2. Magnesium. One of the best articles I’ve found on this subject is the one written by Dr Sircus. He says that it’s more important to the body than sodium, potassium, or calcium! Him and Carolyn Dean are both big supporters of magnesium and its critical need in today’s society. The biggest reason for this magnesium deficiency is due to our soils being depleted of it. This wasn’t as big of a problem 5o-100 years ago. So, the foods most known for being great sources of magnesium (spinach, turnip greens, beet greens, etc), may or may not have the magnesium we’re looking for depending on the amount of available magnesium in the soil it was grown in.
This is a super difficult mineral to test accurately for. Why? Your blood always strives to maintain a stable level of magnesium. While your doctor tells you your magnesium is normal, that might not even be the case at all.
Although I support as little supplementation as possible (whole foods is the way you want to go), this might be a nutrient needed to supplement. Yet, if you want to stick with whole foods I would personally go with hemp seeds. You’re probably thinking, “Well, what about the problem of phytic acid in nuts and seeds?” True, but hemp seeds contain little or even no phytic acid! Not only do you get your magnesium from hemp seeds, but it’s also a good serving of zinc! For every 3 tablespoons (1 serving) of Nutiva hemp seeds, you get 50% of your recommended magnesium and 25% zinc!
Find the Nutiva hemp seeds at Amazon here.
If you’re still worried about the potential for very small amounts of THC in hemp seeds, dark leafy greens like spinach, turnip greens, and beet greens should be considered.
The direct antagonist to magnesium? Calcium. The more dairy and other calcium-rich foods you consume, the less magnesium you have to work with. That’s more reason for a Crohn’s patient to avoid or limit yogurt and dairy (particularly the variety that’s been pasteurized).
The other “good sources” of magnesium include many nuts like pumpkin seeds and almonds, but as mentioned before, they’re phytic acid content will prevent much of the magnesium from being absorbed.
1. Vitamin D. This is the vitamin I would first look at in a blood test. Personally, last winter my blood test came back as severely deficient in vitamin D (7.5 ng/mL when their “normal” is 20-50!) I live in Minnesota and most of that year I stayed indoors during the peak hours of sunlight. Lesson learned.
For most people in winter (if you live north of Atlanta, Georgia), it’s not possible to produce any vitamin D from November through February. Dr Michael F. Holick mentions this. While I got my vitamin D level back to 20 ng/mL in my follow-up blood test a few months later, it was considered “normal”. In this Dr Mercola paper interviewing Dr Holick, the optimal level is 50-70 ng/mL!
I would never rely on food to cover your vitamin D needs, there’s no where near enough in fish even (unless you want to consume a good share of mercury..). You’re either going to have to supplement or take a few trips down south during the winter and soak in some sun. And if your job keeps you indoors during the sun’s peak hours (10-3pm approximately), then find another job! The 9am-5pm norm in today’s working class is not helping matters.

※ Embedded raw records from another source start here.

Definition run_rep (run : EmptyBucketRun) (rows : list MultiSample) : Prop :=
  (run_is_empty run = true /\ rows = []) \/
  exists j n, 0 < n /\ run = mkEmptyBucketRun (start_of d align j) (start_of d align (j + n)) /\
    - 2 ^ 62 <= start_of d align j /\ start_of d align (j + n) <= 2 ^ 62 /\ rows = empties j n.

Definition fills (h : AggregationHelper A) : Prop :=
  h_bucket_duration h = d /\ h_bucket_ts h = bt /\ map agg_empty_value (h_aggregators h) = map agg_empty_value bs.

Lemma live_fills k cur : fills (live_helper k cur).
Proof. split_and!; [done|done|]. apply bucket_state_empty. Qed.

Lemma idle_fills rs rend : fills (idle_helper rs rend).
Proof. done. Qed.

Lemma empties_cons j n : 0 < n ->
  empties j n = mkMultiSample (render j) (map agg_empty_value bs) :: empties (j + 1) (n - 1).
Proof. intros Hn. unfold empties. rewrite seqZ_cons by lia. done. Qed.

Lemma empties_nil j n : n <= 0 -> empties j n = [].
Proof. intros Hn. unfold empties. by rewrite seqZ_nil by lia. Qed.

Lemma pop_spec it rows : fills (it_helper it) -> run_rep (it_empty_buckets it) rows ->
  match pop_empty_bucket it with
  | Some (row, it') => exists rows' run', rows = row :: rows' /\ run_rep run' rows' /\
      it' = mkMultiAggregateIterator (it_inner it) (it_helper it) run' (it_init it) (it_empty_fill it)
  | None => rows = [] /\ run_is_empty (it_empty_buckets it) = true
  end.
Proof.
  intros (Hd & Hb & He) [[Hr ->]|(j & n & Hn & Hr & Hlo & Hhi & ->)]; unfold pop_empty_bucket.
  { by rewrite Hr. }
  assert (0 < d) as Hdpos by apply Hgrid. rewrite Hr. unfold run_is_empty. cbn [next_bucket end_exclusive].
  destruct (Z.leb_spec (start_of d align (j + n)) (start_of d align j)) as [Hle|Hlt]; [unfold start_of in *; nia|].
  rewrite empties_cons by done. unfold empty_row, render_timestamp. rewrite Hd, Hb.
  change (map agg_empty_bucket_value (h_aggregators (it_helper it))) with (map agg_empty_value (h_aggregators (it_helper it))).
  rewrite He. eexists _, _. split; [done|]. split; [|done].
  assert (start_of d align (j + 1) <= start_of d align (j + n)) as Hstep by (unfold start_of; nia).
  assert (sat_add_unsigned (start_of d align j) d = start_of d align (j + 1)) as ->.
  { unfold sat_add_unsigned, sat_i64, i64_MIN, i64_MAX. unfold start_of in *. lia. }
  destruct (Z.eq_dec n 1) as [->|Hn1]; [left|right].
  - split; [|by rewrite empties_nil by lia]. unfold run_is_empty. cbn. lia.
  - exists (j + 1), (n - 1). replace (j + 1 + (n - 1)) with (j + n) by lia. split_and!; try done; [lia|]. unfold start_of in *. lia.
Qed.

Lemma add_run_spec run j e : run_is_empty run = true ->
  - 2 ^ 62 <= start_of d align j -> start_of d align e <= 2 ^ 62 ->
  run_rep (add_empty_bucket_internal run (start_of d align j) (start_of d align e)) (empties j (e - j)).
Proof.
  intros Hr Hlo Hhi. unfold add_empty_bucket_internal. assert (0 < d) as Hd by apply Hgrid.
  destruct (Z.leb_spec (start_of d align e) (start_of d align j)) as [Hle|Hlt].
  - left. split; [done|]. apply empties_nil. unfold start_of in *. nia.
  - right. exists j, (e - j). replace (j + (e - j)) with e by lia. split_and!; try done. unfold start_of in *. nia.
Qed.

(** ** Buckets and their samples *)

Lemma in_bucket_app k a b : in_bucket k (a ++ b) = in_bucket k a ++ in_bucket k b.
Proof. apply List.filter_app. Qed.

Lemma in_bucket_all k ss : Forall (fun s => bucket_of d align (timestamp s) = k) ss -> in_bucket k ss = ss.
Proof. induction 1 as [|s ss Hs _ IH]; [done|]. cbn. rewrite Hs, Z.eqb_refl. f_equal. exact IH. Qed.

Lemma in_bucket_none k ss : Forall (fun s => bucket_of d align (timestamp s) <> k) ss -> in_bucket k ss = [].
Proof. induction 1 as [|s ss Hs _ IH]; [done|]. cbn. apply Z.eqb_neq in Hs. rewrite Hs. exact IH. Qed.

Lemma rows_between_empty ss lo hi : re = true -> (forall k, lo <= k <= hi -> in_bucket k ss = []) ->
  rows_between ss lo hi = empties lo (hi - lo + 1).
Proof.
  intros Hre He. rewrite (rows_between_ext ss [] lo hi) by (intros k Hk; by rewrite He).
  unfold rows_between, empties. induction (seqZ lo (hi - lo + 1)) as [|k l IH]; [done|]. cbn [omap list_omap map].
  unfold bucket_row at 1. cbn [in_bucket List.filter]. rewrite Hre, orb_true_r, row_values_nil. f_equal. exact IH.
Qed.

Lemma rows_between_silent ss lo hi : re = false -> (forall k, lo <= k <= hi -> in_bucket k ss = []) ->
  rows_between ss lo hi = [].
Proof.
  intros Hre He. rewrite (rows_between_ext ss [] lo hi) by (intros k Hk; by rewrite He).
  unfold rows_between. induction (seqZ lo (hi - lo + 1)) as [|k l IH]; [done|]. cbn [omap list_omap].
  unfold bucket_row at 1. cbn [in_bucket List.filter]. by rewrite Hre, orb_false_r, accepted_nil.
Qed.

Definition time_ordered (ss : list Sample) : Prop := StronglySorted (fun a b => timestamp a <= timestamp b) ss.

Definition last_bucket (k : Z) (inner : list Sample) : Z :=
  match list.last inner with Some s => bucket_of d align (timestamp s) | None => k end.

(** Inside bucket [k], with [inner] still to read. *)
Record live (k : Z) (cur inner : list Sample) : Prop := {
  live_some : cur <> [];
  live_cur : Forall (fun s => bucket_of d align (timestamp s) = k) cur;
  live_order : time_ordered (cur ++ inner);
  live_near : Forall (fun s => near (timestamp s)) (cur ++ inner);
}.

But here’s the kicker. If you find your vitamin D stores are low, and you start synthesizing more of the hormone with either sunlight or supplements, you might find yourself with symptoms of magnesium deficiency. That’s what happened with me. As I’d fall asleep, my body would jerk and I’d suddenly wake up. Your body uses up magnesium to make vitamin D.
Most of us today are deficient in vitamin D and magnesium.